## Directions
Count every line below that holds "coordinates". The answer is the number alone.

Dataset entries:

_ _ _ _ _ _ _

(** [for dx, dy in self.directions]: [Some] is the [break] on a better
    point, [None] the end of the list. *)
Fixpoint probe (dirs : list (Z * Z)) (coordinates : list point)
    (weights : option (list float)) (algorithm_type : string)
    (s : search_state) : M (option (point * Z)) :=
  match dirs with
  | [] => ret None
  | d :: rest =>
      match direction_name d with
      | None => raise KeyError
      | Some _ =>
          np <- new_point (current_point s) d (radius s) ;;
          new_metric <- objective algorithm_type (PTuple np) coordinates weights ;;
          if new_metric <? current_time s
          then ret (Some (np, new_metric))
          else probe rest coordinates weights algorithm_type s
      end
  end.

(** One pass through the body of [while radius >= self.min_radius]. *)
Definition iteration (coordinates : list point) (weights : option (list float))
    (algorithm_type : string) (s : search_state) : M search_state :=
  found <- probe directions coordinates weights algorithm_type s ;;
  match found with
  | Some (np, new_metric) =>
      ret {| current_point := PTuple np;
             current_time := new_metric;
             radius := radius s;
             iteration_count := iteration_count s + 1 |}
  | None =>
      ret {| current_point := current_point s;
             current_time := current_time s;
             radius := (radius s / 2)%float;
             iteration_count := iteration_count s + 1 |}
  end.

_ _ _ _ _ _ _

## Answer to the exercise
5